A D.C. Superior Court judge has lifted a restraining order forcing the city to repair the air conditioning at its Claridge Towers public housing project for senior citizens, after work was done on the cooling unit last week.
Judge Sylvia Bacon lifted the order, imposed Aug. 12 by Superior Court Judge Steffen W. Graae, after lawyers for both the city and a group of Claridge Towers tenants agreed during a hearing Friday that the main cooling system is working.
Some tenants maintained, however, that while the main system may be working, many of the units in the apartment building still do not have air conditioning.

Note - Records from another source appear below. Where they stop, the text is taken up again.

(** C5: the driver's data path refines a plaintext disk. Any sequence of
    READ and WRITE requests inside the data region, sweep batches and control
    operations (start, resume, pause), in any order and from any well-formed
    state with the boundary anywhere, runs to completion on working hardware;
    every completed request is exactly the one a plain disk holding the
    presented plaintext returns, and the volume afterwards presents that disk's
    content. *)
Theorem volume_refines_plaintext_disk {W} (io : SectorIo W) cipher store enc dec inv view
    off total lo hi alloc v w burst ops :
  SectorIoLaws io inv view -> CipherLaws cipher (sector_size io) enc dec ->
  OffsetStoreLaws store inv view lo hi ->
  SectorIoReliable io inv -> OffsetStoreReliable store inv -> (forall n, alloc n = true) ->
  0 <= lo <= off /\ off + total <= hi <= total_sectors io ->
  total * sector_size io < 2 ^ 64 ->
  volume_wf io cipher store off total v -> inv w -> burst_ok cipher burst ->
  Forall (op_ok io off total) ops ->
  exists v' w',
    run_vops alloc ops burst (v, w) =
      ((v', w'), Ok (spec_run (sector_size io) off (presents dec view off v w) ops).2) /\
    volume_wf io cipher store off total v' /\ inv w' /\
    same_disk total (presents dec view off v' w')
      (spec_run (sector_size io) off (presents dec view off v w) ops).1.
Proof.
  intros. apply (run_vops_ok io cipher store enc dec inv view off total lo hi); done.
Qed.

Lemma volume_refines_plaintext_disk_witness :
  exists v' w',
    run_vops VolumeDemo.alloc VolumeDemo.ops None
      (VolumeDemo.volume_at 2 Idle, EngineDemo.disk) =
      ((v', w'), Ok (spec_run 2 1
        (presents ShiftCipher.dec (mem_view 2) 1 (VolumeDemo.volume_at 2 Idle) EngineDemo.disk)
        VolumeDemo.ops).2) /\
    volume_wf EngineDemo.io ShiftCipher.cipher EngineDemo.store 1 4 v' /\ mem_inv 12 w' /\
    same_disk 4 (presents ShiftCipher.dec (mem_view 2) 1 v' w')
      (spec_run 2 1
        (presents ShiftCipher.dec (mem_view 2) 1 (VolumeDemo.volume_at 2 Idle) EngineDemo.disk)
        VolumeDemo.ops).1.
Proof.
  exact (volume_refines_plaintext_disk EngineDemo.io ShiftCipher.cipher EngineDemo.store
    ShiftCipher.enc ShiftCipher.dec (mem_inv 12) (mem_view 2) 1 4 0 6 VolumeDemo.alloc
    (VolumeDemo.volume_at 2 Idle) EngineDemo.disk None VolumeDemo.ops
    EngineDemo.io_laws EngineDemo.cipher_laws EngineDemo.store_laws
    EngineDemo.io_reliable EngineDemo.store_reliable (fun _ => eq_refl)
    EngineDemo.region EngineDemo.fits
    (VolumeDemo.volume_at_wf 2 Idle EngineDemo.z24) eq_refl (or_introl eq_refl) VolumeDemo.ops_ok).
Defined.

(** C34: a failing offset store exposes ciphertext. When the disk works but
    persisting the boundary fails, an encrypting sweep step returns the store's
    error after it has written ciphertext and advanced the engine's boundary by
    the batch [n], yet leaves the cached boundary the request path uses at [b]:
    the volume then presents ciphertext for exactly the sectors [b, b+n). *)
Theorem store_failure_exposes_ciphertext {W} (io : SectorIo W) cipher store enc dec inv view
    off total lo hi batch v w :
  SectorIoLaws io inv view -> CipherLaws cipher (sector_size io) enc dec ->
  OffsetStoreLaws store inv view lo hi -> SectorIoReliable io inv ->
  (forall o w1, is_err (st_store store o w1).2 = true) ->
  0 <= lo <= off /\ off + total <= hi <= total_sectors io ->
  total * sector_size io < 2 ^ 64 -> Z.max batch 1 * sector_size io < 2 ^ 32 ->
  volume_wf io cipher store off total v -> inv w ->
  en_state (av_encryption v) = Encrypting ->
  let b := av_encrypted_boundary v in
  b < total ->
  let n := batch_size (total - b) batch in
  exists v' w' e,
    sweep_step batch (v, w) = ((v', w'), Err e) /\
    av_encrypted_boundary v' = b /\ encrypted_boundary (av_encryption v') = b + n /\
    forall rel, 0 <= rel < total ->
      presents dec view off v' w' rel =
      if (b <=? rel) && (rel <? b + n)
      then enc rel (presents dec view off v w rel) else presents dec view off v w rel.
Proof.
  intros Hio Hc Hst Hrio Hfail Hreg Hbig Hsm Hwf Hi Hstate b Hlt n.
  pose proof (io_ss (io:=io)) as Hss.
  destruct (wf_supplier _ _ _ _ _ v Hwf) as (sup & Hs & Hg).
  assert (b = eo_sector (en_encrypted_offset (av_encryption v))) as Hbe by apply (vw_cache _ _ _ _ _ v Hwf).
  assert (progress_step io cipher store batch (av_encryption v, w) =
          encrypt_step io cipher store batch (av_encryption v, w)) as Hp.
  { unfold progress_step. rewrite (mbind_step _ _ _ (av_encryption v, w) (av_encryption v)) by done.
    rewrite Hstate. done. }
  pose proof (encrypt_step_run io cipher store enc dec inv view off total lo hi Hreg
                (av_encryption v) w batch (vw_engine _ _ _ _ _ v Hwf) Hi Hbig ltac:(lia)) as Hb.
  cbn zeta in Hb. rewrite <- Hp, <- Hbe in Hb. fold n in Hb.
  unfold sweep_step. rewrite (mbind_step _ _ _ (v, w) v) by done.
  rewrite Hs, Hg, (vw_io _ _ _ _ _ v Hwf), (vw_store _ _ _ _ _ v Hwf), mbind_run.
  unfold attempt, on_engine, zoom. cbn [fst snd].
  destruct (progress_step io cipher store batch (av_encryption v, w)) as [[e1 w1] r1].
  inversion Hb as [? ? Hi' Hn Hv|w' err Hi' Hn Hv|w' Hi' [(o & w0 & w3 & Hst3) _] Hv]; subst.
  - destruct Hn. split; [done|]. unfold n, batch_size. nia.
  - cbn [fst snd]. do 3 eexists. split; [done|]. split; [done|]. split; [done|].
    intros rel Hrel. unfold presents, plaintext. cbn. fold b. rewrite Hv, rewrite_run_at by lia.
    assert (0 <= n) by (unfold n, batch_size; lia). rewrite Z2Nat.id by done.
    destruct (Z.leb_spec b rel), (Z.ltb_spec rel (b + n)), (Z.ltb_spec rel b); cbn [andb];
      done || lia.
  - pose proof (Hfail o w0) as Hf. rewrite Hst3 in Hf. done.
Qed.

Lemma store_failure_exposes_ciphertext_witness :
  exists v' w' e,
    sweep_step 3 (VolumeDemo.failing, EngineDemo.disk) = ((v', w'), Err e) /\
    av_encrypted_boundary v' = 0 /\ encrypted_boundary (av_encryption v') = 3 /\
    forall rel, 0 <= rel < 4 ->
      presents ShiftCipher.dec (mem_view 2) 1 v' w' rel =
      if (0 <=? rel) && (rel <? 0 + 3)
      then ShiftCipher.enc rel
             (presents ShiftCipher.dec (mem_view 2) 1 VolumeDemo.failing EngineDemo.disk rel)
      else presents ShiftCipher.dec (mem_view 2) 1 VolumeDemo.failing EngineDemo.disk rel.
Proof.
  exact (store_failure_exposes_ciphertext EngineDemo.io ShiftCipher.cipher VolumeDemo.FailStore
    ShiftCipher.enc ShiftCipher.dec (mem_inv 12) (mem_view 2) 1 4 0 6 3 VolumeDemo.failing
    EngineDemo.disk EngineDemo.io_laws EngineDemo.cipher_laws VolumeDemo.fail_laws
    EngineDemo.io_reliable (fun _ _ => eq_refl) EngineDemo.region EngineDemo.fits EngineDemo.batch_fits
    VolumeDemo.failing_wf eq_refl eq_refl EngineDemo.z04').
Defined.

Jamal A. Rashad, representing the city, said it will be at least a week before the cooling system in the 343-unit building is fully operational. "The problem now is to locate individual maintenance problems within the apartments," Rashad said.
Robert A. Hazel, one of the attorneys for Claridge Tower residents, said residents conducted a survey the day after the system was supposed to have been repaired and found 119 apartments without air conditioning.

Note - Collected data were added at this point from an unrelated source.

(** An update on a working device, and what opening the volume then gives. *)
Lemma update_reopens {RL : SectorIoReliable io inv} {FR : FillReliable RNG inv} f s w st :
  store_wf io inv view (f s) -> header_matches (f s) -> js_codec (f s) = JvckCbcCodec ->
  js_state (f s) = as_u16 st -> in_u 64 (js_offset (f s)) -> inv w ->
  last_sector_clear io view (f s) w ->
  exists w', update f (s, w) = ((f s, w'), Ok tt) /\ inv w' /\
    (forall i, 0 <= i < total_sectors io -> i ∉ js_lbas (f s) -> view w' i = view w i) /\
    exists w'', open io (js_vmk (f s)) w' = (w'', Ok (f s)) /\
      forall i, 0 <= i < total_sectors io -> view w'' i = view w' i.
Proof using IL FL.
  intros S Hm Hc Hst Ho Hi Hlast. rewrite update_run. cbn [fst snd].
  pose proof (write_all_ok RNG io inv view _ S w Hi) as Hok.
  destruct (write_all_replicas RNG (f s) w) as [w' r] eqn:E. cbn in Hok.
  destruct r as [[]| |]; [|done..]. exists w'.
  destruct (write_all_synced RNG io inv view _ w w' S Hi Ho E) as (Hi' & Hs & Hv).
  split_and!; [done..|].
  destruct (open_synced io inv view (f s) w' st S Hm Hc Hst Hi' Hs) as (w'' & E2 & _ & Hv2).
  - unfold last_sector_clear in *. destruct (decide (0 < use_footer (js_options (f s)))); [by left|].
    destruct Hlast as [|Hbad]; [by left|right].
    pose proof S as [_ _ Hop _ Hg _ _ _]. pose proof Hop as [].
    destruct (geometry_facts _ _ _ _ (ss_32 io inv view) (total_64 io inv view) Hop Hg)
      as (_ & [] & H3 & H4 & _).
    assert (0 <= total_sectors io - 1 < total_sectors io /\ total_sectors io - 1 ∉ js_lbas (f s))
      as [Hr Hni].
    { apply (js_lbas_data io inv view (f s) S). rewrite H3, H4. nia. }
    rewrite Hv by done. done.
  - exists w''. done.
Qed.
End Interface.

(** ** Vendor data *)

Section Vendor.
Context `{C : CryptoApi} {W : Type}.
Context (io : SectorIo W) (inv : W -> Prop) (view : W -> Z -> bytes).
Context {IL : SectorIoLaws io inv view}.
Context (s : JvckMetadataStore W).
Hypothesis S : store_wf io inv view s.
Abbreviation ss := (sector_size io).
Abbreviation total := (total_sectors io).
Abbreviation uh := (use_header (js_options s)).
Abbreviation uf := (use_footer (js_options s)).
Abbreviation rs := (opt_metadata_size (js_options s) / ss).

Lemma vendor_facts :
  512 <= ss /\ layout_wf total rs uh uf /\ g_sector_size (js_geometry s) = ss /\
  vendor_data_sector_count s = rs - 1 /\
  forall k, vendor_data_base_lba s k =
    if Z.of_nat k <? uh + uf then Some (vendor_lba total rs uh uf (Z.of_nat k)) else None.
Proof using S IL.
  pose proof S as [_ Hv Ho _ Hg _ _ _].
  destruct (geometry_facts _ _ _ _ (ss_32 io inv view) (total_64 io inv view) Ho Hg)
    as (H1 & HL & _ & _ & H5 & Hrs). pose proof HL as [].
  split_and!; [done..| |].
  - unfold vendor_data_sector_count, layout_vendor_count. rewrite Hrs. lia.
  - intros k. unfold vendor_data_base_lba, layout_vendor_base. rewrite Hrs, Hv.
    apply vendor_base_lookup. done.
Qed.

(** What the check accepts, and the sector it gives. *)
Lemma vendor_checked_ok k rel n :
  Z.of_nat k < uh + uf -> 0 <= rel -> 0 < Z.of_nat n -> rel + Z.of_nat n <= rs - 1 ->
  vendor_data_lba_checked s k rel (n * Z.to_nat ss) =
    Ok (vendor_lba total rs uh uf (Z.of_nat k) + rel) /\
  0 <= vendor_lba total rs uh uf (Z.of_nat k) + rel /\
  vendor_lba total rs uh uf (Z.of_nat k) + rel + Z.of_nat n <= total /\
  Z.of_nat n * ss < 2 ^ 32.
Proof using S IL.
  intros Hk Hr Hn Hend. destruct vendor_facts as (Hss & HL & Hgs & Hc & Hb). pose proof HL as [].
  pose proof (region_bounds _ _ _ _ HL (Z.of_nat k) ltac:(lia)) as (Hb1 & Hb2 & _).
  pose proof (vendor_in_region _ _ _ _ HL (Z.of_nat k) rel ltac:(lia) ltac:(lia)) as [Hv1 _].
  pose proof (vendor_in_region _ _ _ _ HL (Z.of_nat k) (rel + Z.of_nat n - 1)
                ltac:(lia) ltac:(lia)) as [Hv2 _].
  assert (Z.of_nat n * ss < 2 ^ 32) as Hsmall.
  { destruct S as [_ _ [_ _ _ Hsz] _ _ _ _ _]. unfold in_u in Hsz.
    pose proof (Z.mul_div_le (opt_metadata_size (js_options s)) ss ltac:(lia)). nia. }
  split; [|lia]. unfold vendor_data_lba_checked, whole_sectors. cbv zeta. rewrite Hgs, Hc, Hb.
  assert (Z.of_nat (n * Z.to_nat ss) = Z.of_nat n * ss) as Hlen by lia. rewrite Hlen.
  rewrite (proj2 (Z.eqb_neq ss 0)) by lia. rewrite (proj2 (Z.eqb_neq _ 0)) by nia.
  rewrite Z_mod_mult, Z.eqb_refl. cbn [negb andb]. rewrite (proj2 (Z.ltb_lt _ _)) by lia.
  ostep. rewrite Z.div_mul by lia. unfold vendor_range_bad.
  rewrite (proj2 (checked_some 64 _ _)) by (split; [reflexivity|unfold in_u; lia]).
  rewrite (proj2 (Z.ltb_ge _ _)) by lia. f_equal. apply u64_add_id. lia.
Qed.

(** Everything else is refused, by the first check that fails. *)
Lemma vendor_checked_err k rel len :
  in_u 64 rel ->
  let ok_len := (0 < len)%nat /\ Z.of_nat len mod ss = 0 in
  (~ ok_len -> vendor_data_lba_checked s k rel len = Err bad_vendor_buffer) /\
  (ok_len -> uh + uf <= Z.of_nat k ->
   vendor_data_lba_checked s k rel len =
     Err (NotFound "vendor data replica index out of range")) /\
  (ok_len -> Z.of_nat k < uh + uf -> rs - 1 < rel + Z.of_nat len / ss ->
   vendor_data_lba_checked s k rel len = Err bad_vendor_range).
Proof using S IL.
  intros Hrel. destruct vendor_facts as (Hss & HL & Hgs & Hc & Hb). cbv zeta.
  unfold vendor_data_lba_checked, whole_sectors. cbv zeta. rewrite Hgs, Hc, Hb.
  rewrite (proj2 (Z.eqb_neq ss 0)) by lia. cbn [negb andb].
  split_and!.
  - intros Hno. destruct (Z.eqb_spec (Z.of_nat len) 0); [done|].
    destruct (Z.eqb_spec (Z.of_nat len mod ss) 0); [|done]. exfalso. apply Hno. lia.
  - intros [Hl Hm] Hk. rewrite Hm, Z.eqb_refl, (proj2 (Z.eqb_neq _ 0)) by lia. cbn [negb andb].
    rewrite (proj2 (Z.ltb_ge _ _)) by lia. done.
  - intros [Hl Hm] Hk Hend. rewrite Hm, Z.eqb_refl, (proj2 (Z.eqb_neq _ 0)) by lia.
    cbn [negb andb]. rewrite (proj2 (Z.ltb_lt _ _)) by lia. ostep. unfold vendor_range_bad.
    destruct (checked 64 _) as [e|] eqn:E; [|done]. apply checked_some in E as [-> _].
    rewrite (proj2 (Z.ltb_lt _ _)) by lia. done.
Qed.

Lemma vendor_write_run k rel ls w w' r :
  inv w -> Z.of_nat k < uh + uf -> 0 <= rel -> ls <> [] ->
  rel + Z.of_nat (length ls) <= rs - 1 -> sectors_of (Z.to_nat ss) ls ->
  write_vendor_data s k rel (concat ls) w = (w', r) ->
  let lba := vendor_lba total rs uh uf (Z.of_nat k) + rel in
  inv w' /\ r <> Panic /\
  (forall i, 0 <= i < total -> i < lba \/ lba + Z.of_nat (length ls) <= i -> view w' i = view w i) /\
  (r = Ok tt -> forall i, 0 <= i < total -> view w' i = write_run (view w) lba ls i).
Proof using S IL.
  intros Hi Hk Hr Hls Hend Hs H. cbv zeta.
  assert (0 < length ls)%nat by (destruct ls; cbn; [done|lia]).
  unfold write_vendor_data in H. rewrite (length_concat_sectors _ _ Hs) in H.
  destruct (vendor_checked_ok k rel (length ls) Hk Hr ltac:(lia) Hend) as (E & H1 & H2 & H3).
  rewrite mbind_run in H. unfold lift in H. rewrite E, (sw_io _ _ _ _ S) in H.
  destruct (io_write w _ ls w' r Hi H1 H2 Hs H) as [Hi' Hr']. destruct r as [[]|e|]; [| |done].
  - split_and!; [done|done| |auto]. intros i Hr2 Ho. rewrite Hr' by done. apply write_run_out. done.
  - split_and!; done.
Qed.

Lemma vendor_write_ok {RL : SectorIoReliable io inv} k rel ls w :
  inv w -> Z.of_nat k < uh + uf -> 0 <= rel -> ls <> [] ->
  rel + Z.of_nat (length ls) <= rs - 1 -> sectors_of (Z.to_nat ss) ls ->
  is_ok (write_vendor_data s k rel (concat ls) w).2 = true.
Proof using S IL.
  intros Hi Hk Hr Hls Hend Hs. assert (0 < length ls)%nat by (destruct ls; cbn; [done|lia]).
  unfold write_vendor_data. rewrite (length_concat_sectors _ _ Hs).
  destruct (vendor_checked_ok k rel (length ls) Hk Hr ltac:(lia) Hend) as (E & H1 & H2 & H3).
  rewrite mbind_run. unfold lift. rewrite E, (sw_io _ _ _ _ S). apply io_write_ok; done.
Qed.

(** A sector with another role is outside the range. *)
Lemma vendor_frame k rel n ro l :
  Z.of_nat k < uh + uf -> 0 <= rel -> rel + Z.of_nat n <= rs - 1 ->
  role_lba total (js_options s) (js_geometry s) ro = Some l ->
  (forall j, ro = RVendor k j -> j < rel \/ rel + Z.of_nat n <= j) ->
  let lba := vendor_lba total rs uh uf (Z.of_nat k) + rel in
  0 <= l < total /\ (l < lba \/ lba + Z.of_nat n <= l).
Proof using S IL.
  intros Hk Hr Hend Hl Hne. cbv zeta. pose proof S as [_ Hv Ho _ Hg _ _ _].
  destruct vendor_facts as (_ & _ & _ & Hc & Hb).
  pose proof (ss_32 io inv view) as H32. pose proof (total_64 io inv view) as H64.
  split; [apply (role_lba_region _ _ _ _ H32 H64 Ho Hg ro l Hl)|].
  set (base := vendor_lba total rs uh uf (Z.of_nat k)).
  destruct (Z.lt_ge_cases l (base + rel)) as [|Hge]; [by left|right].
  destruct (Z.le_gt_cases (base + rel + Z.of_nat n) l) as [|Hin]; [done|exfalso].
  assert (role_lba total (js_options s) (js_geometry s) (RVendor k (l - base)) = Some l) as Hj.
  { cbn. pose proof (Hb k) as Hbk. unfold vendor_data_base_lba in Hbk. rewrite Hv in Hbk.
    rewrite Hbk, (proj2 (Z.ltb_lt (Z.of_nat k) _)) by lia. cbn. fold base.
    unfold vendor_data_sector_count in Hc. rewrite Hc.
    rewrite (proj2 (Z.leb_le 0 (l - base))), (proj2 (Z.ltb_lt (l - base) (rs - 1))) by lia.
    cbn. f_equal. lia. }
  pose proof (role_lba_inj _ _ _ _ H32 H64 Ho Hg _ _ _ Hl Hj) as ->.
  destruct (Hne (l - base) eq_refl); lia.
Qed.

Lemma vendor_read_run {RL : SectorIoReads io inv} k rel n w :
  inv w -> Z.of_nat k < uh + uf -> 0 <= rel -> (0 < n)%nat -> rel + Z.of_nat n <= rs - 1 ->
  exists w', read_vendor_data s k rel (n * Z.to_nat ss) w =
    (w', Ok (concat (read_run (view w) (vendor_lba total rs uh uf (Z.of_nat k) + rel) n))).
Proof using S IL.
  intros Hi Hk Hr Hn Hend. unfold read_vendor_data.
  destruct (vendor_checked_ok k rel n Hk Hr ltac:(lia) Hend) as (E & H1 & H2 & H3).
  rewrite mbind_run. unfold lift. rewrite E, (sw_io _ _ _ _ S).
  pose proof (io_reads_ok w _ n Hi H1 H2 H3) as Hok.
  destruct (read_sectors io _ _ w) as [w' r] eqn:Er. cbn in Hok.
  destruct (io_read w _ n w' r Hi H1 H2 Er) as (_ & _ & Hr'). destruct r; [|done..].
  subst. exists w'. done.
Qed.
End Vendor.

(** ** Creation *)

Section Create.
Context `{C : CryptoApi} {W : Type} (RNG : option (RandomSource W)).
Context (io : SectorIo W) (inv : W -> Prop) (view : W -> Z -> bytes).
Context {IL : SectorIoLaws io inv view}.
Context {FL : FillLaws RNG inv view (total_sectors io)}.

(** The store [create] builds before it writes the replicas. *)
Definition created (vmk : bytes) (o : JvckMetadataOptions) (key1 key2 volume_id : bytes)
    (codec : MetadataCodec W) (g : Geometry) : JvckMetadataStore W :=
  mkStore io o vmk g (total_sectors io)
    (mkHeader 0 1 0 (opt_metadata_size o) (sector_size io) (wrap 8 (use_header o))
       (wrap 8 (use_footer o)) volume_id (replicate VENDOR_RESERVED_SIZE Byte.x00))
    (mkSecrets key1 key2) 0 (as_u16 Encrypt) codec.

Lemma create_eq vmk o key1 key2 volume_id codec g w :
  validate_options o = Ok tt ->
  compute_geometry (sector_size io) (total_sectors io) o = Ok g ->
  create RNG io vmk o key1 key2 volume_id codec w =
  let s := created vmk o key1 key2 volume_id codec g in
  match write_all_replicas RNG s w with
  | (w', Ok _) => (w', Ok s)
  | (w', Err e) => (w', Err e)
  | (w', Panic) => (w', Panic)
  end.
Proof using Type.
  intros Hv Hg. unfold create. rewrite mbind_run. unfold lift at 1. rewrite Hv. cbv zeta.
  rewrite mbind_run. unfold lift at 1. rewrite Hg. rewrite mbind_run. reflexivity.
Qed.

Though the temporary order is lifted, the tenants' complaint seeking to force the city to correct the chronic air-conditioning problems at the complex remains alive. A hearing is scheduled for next Wednesday at which attorneys for the tenants say they will ask for a preliminary injunction forcing the city to keep the cooling system in good repair.
Meanwhile, some angry Claridge Towers residents say they are still living in uncomfortable heat.
"The city keeps saying all systems are go, but I don't feel any results," said Roberto Wallace, who said his apartment thermometer read 87 degrees today. "I'm so tired of fighting for some air that I just ache all over. I am thoroughly disgusted."